Crappy Meetings? Part 1: Invite the minimum / right people

Crappy Meetings?  Part 1: Invite the minimum / right people

Core Problem- We invite too many people to a meeting or miss key members that must be present for a quorum.

When deciding who should attend a meeting, consider the following:

Always minimize the number of attendees to those required, while balancing the need for all valuable input.

While informational meetings can accommodate a nearly unlimited size group. In most instances, meetings should not be called to simply relay information.  There are other, much more effective and unobtrusive methods for this type of communication (recorded video, email etc.).  It is boring to sit in a meeting for no other reason than to listen.

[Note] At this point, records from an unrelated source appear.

(** X7: the constructor succeeds exactly on the inputs in which a line
    ending is found, the line before it has the shape of the pattern, and
    both version numbers fit [unsigned long]; the object then holds the
    decoded method, the target as it stands in the line, and the two
    numbers reduced modulo 2^32, and [request] is left at the first byte
    after the line ending. *)
Theorem success_characterisation (ulong_bits : Z) (request : bytes)
    (x : ctor_exit) :
  Request_line_ctor ulong_bits request = Ok x
  <-> exists index canon ws meth target maj min,
        line_ending request = Ok (index, canon)
        /\ positional_shape (substr_to index request) ws (method.str meth)
                            target maj min
        /\ (decimal_value maj < 2 ^ ulong_bits)%Z
        /\ (decimal_value min < 2 ^ ulong_bits)%Z
        /\ x = {| self := {| method_ := meth; uri_ := mkURI target;
                    version_ :=
                      mkVersion (decimal_value maj mod 2 ^ 32)
                                (decimal_value min mod 2 ^ 32) |};
                  request_param :=
                    substr_from (index + length (terminator canon)) request |}.
Proof.
  split.
  - intros Hok.
    destruct (ctor_cases ulong_bits request)
      as [[_ H]|[(_ & _ & H)|[(_ & i & c & _ & _ & H)
         |(_ & i & c & ws & meth & t & maj & min & E & Hs & H)]]];
      try (rewrite H in Hok; discriminate).
    rewrite H in Hok.
    destruct ((2 ^ ulong_bits <=? decimal_value maj)%Z
              || (2 ^ ulong_bits <=? decimal_value min)%Z) eqn:Hov;
      [discriminate|].
    apply orb_false_iff in Hov. rewrite !Z.leb_gt in Hov.
    inversion Hok; subst x; clear Hok.
    exists i, c, ws, meth, t, maj, min.
    split; [exact E|]. split; [exact Hs|].
    split; [tauto|]. split; [tauto|].
    destruct c; reflexivity.
  - intros (i & c & ws & meth & t & maj & min & E & Hs & Hmaj & Hmin & ->).
    assert (Hlen : 15 <= length request).
    { exact (shape_passes_guard request i c ws (method.str meth) t maj min
               E Hs (str_token meth)). }
    rewrite (ctor_decoded ulong_bits request i c ws meth t maj min Hlen E Hs).
    replace ((2 ^ ulong_bits <=? decimal_value maj)%Z
             || (2 ^ ulong_bits <=? decimal_value min)%Z) with false.
    + destruct c; reflexivity.
    + symmetry. apply orb_false_iff. rewrite !Z.leb_gt. auto.
Qed.

(** X8: [InputTooShort] is the error of the inputs of fewer than 15
    bytes and of no other; [MissingLineTerminator] is the error of the
    inputs of at least 15 bytes without a line feed and of no other;
    [GrammarMismatch] is the error of the inputs of at least 15 bytes in
    which a line ending is found after a line that does not have the
    shape of the pattern, and of no other. *)
Theorem early_error_causes (ulong_bits : Z) (request : bytes) :
  (Request_line_ctor ulong_bits request = Err InputTooShort
   <-> length request < 15)
  /\ (Request_line_ctor ulong_bits request = Err MissingLineTerminator
      <-> 15 <= length request /\ ~ occurs [LF] request)
  /\ (Request_line_ctor ulong_bits request = Err GrammarMismatch
      <-> 15 <= length request
          /\ exists index canon,
               line_ending request = Ok (index, canon)
               /\ ~ request_line_shape (substr_to index request)).
Proof.
  assert (Hlf : line_ending request = Err MissingLineTerminator
                <-> ~ occurs [LF] request).
  { split.
    - intros E [i Hi]. unfold line_ending, find_chr in E.
      destruct (find CRLF request); [discriminate|].
      destruct (find [LF] request) eqn:E'; [discriminate|].
      exact (@find_None [LF] request E' i Hi).
    - intros Hno.
      destruct (line_ending request) as [[i c]|e] eqn:E.
      + exfalso. apply Hno. destruct c.
        * destruct (@line_ending_canonical request i E) as [(pre & post & Hs & Hl) _].
          exists (S i), (pre ++ [CR]), post. split.
          -- rewrite Hs. now rewrite <- app_assoc.
          -- rewrite length_app. simpl. lia.
        * destruct (@line_ending_tolerant request i E) as [[Hocc _] _].
          exists i. exact Hocc.
      + now rewrite (line_ending_error request e E). }
  destruct (ctor_cases ulong_bits request)
    as [[Hshort H]|[(Hlen & E & H)|[(Hlen & i & c & E & Hns & H)
       |(Hlen & i & c & ws & meth & t & maj & min & E & Hs & H)]]].
  - rewrite H. repeat split; try discriminate; try lia; intros []; lia.
  - rewrite H. split; [split; [discriminate | lia]|].
    split; [split; [intros _; split; [exact Hlen | now apply Hlf] | reflexivity]|].
    split; [discriminate|].
    intros (_ & i & c & E' & _). congruence.
  - rewrite H. split; [split; [discriminate | lia]|].
    split.
    + split; [discriminate|]. intros [_ Hno].
      apply Hlf in Hno. congruence.
    + split; [intros _; split; [exact Hlen|]; eauto | reflexivity].
  - assert (Hshape : request_line_shape (substr_to i request)).
    { exists ws, (method.str meth), t, maj, min.
      split; [exact Hs | apply str_token]. }
    rewrite H.
    destruct ((2 ^ ulong_bits <=? decimal_value maj)%Z
              || (2 ^ ulong_bits <=? decimal_value min)%Z).
    + split; [split; [discriminate | lia]|].
      split.
      * split; [discriminate|]. intros [_ Hno].
        apply Hlf in Hno. congruence.
      * split; [discriminate|].
        intros (_ & i' & c' & E' & Hns).
        rewrite E in E'. inversion E'; subst. contradiction.
    + split; [split; [discriminate | lia]|].
      split.
      * split; [discriminate|]. intros [_ Hno].
        apply Hlf in Hno. congruence.
      * split; [discriminate|].
        intros (_ & i' & c' & E' & Hns).
        rewrite E in E'. inversion E'; subst. contradiction.
Qed.

(** X9: [InvalidVersionNumber] is the error of the inputs whose line has
    the shape of the pattern and whose major or minor number does not fit
    [unsigned long], and of no other. *)
Theorem version_error_cause (ulong_bits : Z) (request : bytes) :
  Request_line_ctor ulong_bits request = Err InvalidVersionNumber
  <-> exists index canon ws meth target maj min,
        line_ending request = Ok (index, canon)
        /\ positional_shape (substr_to index request) ws (method.str meth)
                            target maj min
        /\ (2 ^ ulong_bits <= decimal_value maj
            \/ 2 ^ ulong_bits <= decimal_value min)%Z.
Proof.
  split.
  - intros Herr.
    destruct (ctor_cases ulong_bits request)
      as [[_ H]|[(_ & _ & H)|[(_ & i & c & _ & _ & H)
         |(_ & i & c & ws & meth & t & maj & min & E & Hs & H)]]];
      try (rewrite H in Herr; discriminate).
    rewrite H in Herr.
    destruct ((2 ^ ulong_bits <=? decimal_value maj)%Z
              || (2 ^ ulong_bits <=? decimal_value min)%Z) eqn:Hov;
      [|discriminate].
    apply orb_true_iff in Hov. rewrite !Z.leb_le in Hov.
    exists i, c, ws, meth, t, maj, min. auto.
  - intros (i & c & ws & meth & t & maj & min & E & Hs & Hov).
    assert (Hlen : 15 <= length request).
    { exact (shape_passes_guard request i c ws (method.str meth) t maj min
               E Hs (str_token meth)). }
    rewrite (ctor_decoded ulong_bits request i c ws meth t maj min Hlen E Hs).
    replace ((2 ^ ulong_bits <=? decimal_value maj)%Z
             || (2 ^ ulong_bits <=? decimal_value min)%Z) with true;
      [reflexivity|].
    symmetry. apply orb_true_iff. rewrite !Z.leb_le. exact Hov.
Qed.

(** X10: the constructor ends in one of five ways: one of the three
    errors of its own throw statements, the range error of [std::stoul], or
    an object.  The error of [method::code] is not among them: the pattern
    lets only the eight tokens through to it. *)
Theorem constructor_outcomes (ulong_bits : Z) (request : bytes) :
  Request_line_ctor ulong_bits request = Err InputTooShort
  \/ Request_line_ctor ulong_bits request = Err MissingLineTerminator
  \/ Request_line_ctor ulong_bits request = Err GrammarMismatch
  \/ Request_line_ctor ulong_bits request = Err InvalidVersionNumber
  \/ exists x, Request_line_ctor ulong_bits request = Ok x.
Proof.
  destruct (ctor_cases ulong_bits request)
    as [[_ H]|[(_ & _ & H)|[(_ & i & c & _ & _ & H)
       |(_ & i & c & ws & meth & t & maj & min & E & Hs & H)]]];
    rewrite H; auto.
  destruct ((2 ^ ulong_bits <=? decimal_value maj)%Z
            || (2 ^ ulong_bits <=? decimal_value min)%Z); eauto 6.
Qed.

Section PrefixesAndFollowers.

Lemma find_skip_prefix (a0 : ascii) (pat p s : bytes) :
  forallb (fun b => negb (Ascii.eqb a0 b)) p = true ->
  find (a0 :: pat) (p ++ s)
    = option_map (Nat.add (length p)) (find (a0 :: pat) s).
Proof.
  induction p as [|b p IH]; intros H.
  - simpl. destruct (find (a0 :: pat) s); reflexivity.
  - cbn [forallb] in H. apply andb_true_iff in H. destruct H as [Hb Hp].
    apply negb_true_iff in Hb.
    cbn [app find starts_with]. rewrite Hb. cbn [andb].
    rewrite (IH Hp).
    destruct (find (a0 :: pat) s); reflexivity.
Qed.

Lemma isblank_facts (a : ascii) :
  isblank a = true ->
  isspace a = true /\ Ascii.eqb CR a = false /\ Ascii.eqb LF a = false.
Proof.
  unfold isblank. intros H.
  apply andb_true_iff in H. destruct H as [H Hlf].
  apply andb_true_iff in H. destruct H as [Hsp Hcr].
  apply negb_true_iff in Hlf. apply negb_true_iff in Hcr.
  rewrite (Ascii.eqb_sym CR a), (Ascii.eqb_sym LF a). auto.
Qed.

Lemma line_ending_blank_prefix (p request : bytes) (index : nat)
      (canon : bool) :
  forallb isblank p = true ->
  line_ending request = Ok (index, canon) ->
  line_ending (p ++ request) = Ok (length p + index, canon).
Proof.
  intros Hp. unfold line_ending, find_chr, CRLF.
  rewrite !find_skip_prefix.
  - destruct (find [CR; LF] request) as [i|]; cbn [option_map].
    + intros E; inversion E; reflexivity.
    + destruct (find [LF] request) as [j|]; cbn [option_map];
        intros E; inversion E; reflexivity.
  - apply (@forallb_impl isblank _ p); [|exact Hp].
    intros a Ha. destruct (isblank_facts a Ha) as (_ & _ & ->). reflexivity.
  - apply (@forallb_impl isblank _ p); [|exact Hp].
    intros a Ha. destruct (isblank_facts a Ha) as (_ & -> & _). reflexivity.
Qed.

Lemma shape_blank_prefix (p line ws tok target maj min : bytes) :
  forallb isblank p = true ->
  positional_shape line ws tok target maj min ->
  positional_shape (p ++ line) (p ++ ws) tok target maj min.
Proof.
  intros Hp (-> & Hws & Hrest).
  split; [now rewrite <- app_assoc|]. split; [|exact Hrest].
  rewrite forallb_app, Hws, andb_true_r.
  apply (@forallb_impl isblank isspace p); [|exact Hp].
  intros a Ha. exact (proj1 (isblank_facts a Ha)).
Qed.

Collaborative meetings are optimal with up to 6 attendees, and must include trustees from each area impacted.  Therefore, there will be times when you must invite more than the optimal 6. 

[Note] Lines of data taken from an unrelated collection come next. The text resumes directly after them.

#[export] Set Default Goal Selector "1".

Declare Scope cint_scope.
Delimit Scope cint_scope with cint.

(** ** C bit operators, on the mathematical value of the operands *)

Notation "a .& b" := (Z.land a b) (at level 40, left associativity) : cint_scope.
Notation "a .| b" := (Z.lor a b) (at level 50, left associativity) : cint_scope.
Notation "a .^ b" := (Z.lxor a b) (at level 45, left associativity) : cint_scope.
Notation "a .<< b" := (Z.shiftl a b) (at level 35, no associativity) : cint_scope.
Notation "a .>> b" := (Z.shiftr a b) (at level 35, no associativity) : cint_scope.

#[global] Open Scope Z_scope.
#[global] Open Scope cint_scope.

(** ** Machine-width integers

    An unsigned C integer of width [w] is a [Z] in [0, 2^w); a signed one is a
    [Z] in [-2^(w-1), 2^(w-1)).  The functions below are the conversions the
    language performs at casts and at unsigned arithmetic. *)

Definition u8 (z : Z) : Z := z mod 2 ^ 8.
Definition u16 (z : Z) : Z := z mod 2 ^ 16.
Definition u32 (z : Z) : Z := z mod 2 ^ 32.
Definition u64 (z : Z) : Z := z mod 2 ^ 64.

Definition s32 (z : Z) : Z := let u := u32 z in if u <? 2 ^ 31 then u else u - 2 ^ 32.
Definition s64 (z : Z) : Z := let u := u64 z in if u <? 2 ^ 63 then u else u - 2 ^ 64.

Definition is_u32 (z : Z) : Prop := 0 <= z < 2 ^ 32.
Definition is_u64 (z : Z) : Prop := 0 <= z < 2 ^ 64.
Definition is_s64 (z : Z) : Prop := - 2 ^ 63 <= z < 2 ^ 63.

(** Signed arithmetic overflow is undefined behaviour: [None]. *)
Definition s64_checked (z : Z) : option Z :=
  if (- 2 ^ 63 <=? z) && (z <? 2 ^ 63) then Some z else None.
Definition s32_checked (z : Z) : option Z :=
  if (- 2 ^ 31 <=? z) && (z <? 2 ^ 31) then Some z else None.

(** The NULL pointer. *)
Definition NULL : Z := 0.

(** ** Status codes ([beam_result_t], include/beam_core.h) *)

Inductive beam_result_t : Type :=
| BEAM_OK
| BEAM_ERR_INVALID_ARG
| BEAM_ERR_NO_MEMORY
| BEAM_ERR_NOT_FOUND
| BEAM_ERR_HALT
| BEAM_ERR_CORRUPT_FILE
| BEAM_ERR_BADARG
| BEAM_ERR_EXCEPTION.

#[export] Instance beam_result_eq_dec : EqDecision beam_result_t.
Proof. solve_decision. Defined.

Definition result_is_ok (r : beam_result_t) : bool := bool_decide (r = BEAM_OK).

(** ** C arrays

    Indexing a C array of known extent: out of range is undefined behaviour. *)

Definition array_get {X} (l : list X) (i : Z) : option X :=
  if i <? 0 then None else l !! Z.to_nat i.

Definition array_set {X} (l : list X) (i : Z) (x : X) : option (list X) :=
  if (0 <=? i) && (i <? Z.of_nat (length l)) then Some (<[Z.to_nat i := x]> l) else None.

Lemma array_get_Some {X} (l : list X) i :
  0 <= i < Z.of_nat (length l) → is_Some (array_get l i).
Proof.
  intros Hi. unfold array_get. destruct (Z.ltb_spec i 0); [lia|].
  apply lookup_lt_is_Some_2. lia.
Qed.

Lemma array_set_Some {X} (l : list X) i x l' :
  array_set l i x = Some l' ↔ 0 <= i < Z.of_nat (length l) ∧ l' = <[Z.to_nat i := x]> l.
Proof.
  unfold array_set. destruct (Z.leb_spec 0 i); destruct (Z.ltb_spec i (Z.of_nat (length l)));
    simpl; split; (intros [[? ?] ?] || intros ?); simplify_eq; (done || lia).
Qed.

Lemma array_set_length {X} (l : list X) i x l' :
  array_set l i x = Some l' → length l' = length l.
Proof. intros [_ ->]%array_set_Some. apply length_insert. Qed.

Lemma array_set_get_eq {X} (l : list X) i x l' :
  array_set l i x = Some l' → array_get l' i = Some x.
Proof.
  intros [Hi ->]%array_set_Some. unfold array_get. destruct (Z.ltb_spec i 0); [lia|].
  apply list_lookup_insert_eq. lia.
Qed.

Lemma array_set_get_ne {X} (l : list X) i j x l' :
  array_set l i x = Some l' → i ≠ j → array_get l' j = array_get l j.
Proof.
  intros [Hi ->]%array_set_Some Hij. unfold array_get. destruct (Z.ltb_spec j 0); [done|].
  apply list_lookup_insert_ne. lia.
Qed.

(** ** Automation *)

Create HintDb beam discriminated.

Ltac unfold_cint :=
  unfold s64_checked, s32_checked, s64, s32, u64, u32, u16, u8, is_u64, is_u32, is_s64, NULL in *.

One neglected technique is inviting attendees for only the agenda items affecting them. These special guests can then be allowed, but not required, to leave to do the important work waiting for them.

If you are still worried that someone would be interested in attending even though they are not required…  Consider inviting them as optional if they are not required to make a quorum.  That way they can decide if attendance would generate enough value for the organization.   

Please remember: When an invitee replies as tentative / maybe or decline / no, it is time to consider postponing or cancelling the meeting.  It is incredibly frustrating to attend a meeting where decisions cannot be made, because of missing constituents.

Just my opinion.  What do you think?  Let me know in the comments.

If you find value in this article, please share it with others that may also find value.

#EffectiveMeetings #CrappyMeetings #BusinessMeetings #Meetings

3 thoughts on “Crappy Meetings? Part 1: Invite the minimum / right people

  1. I particularly appreciate the idea of inviting people as “special guests” to address only the agenda items that pertain to them. Showing others that we value their time inevitably leads to better collaborations.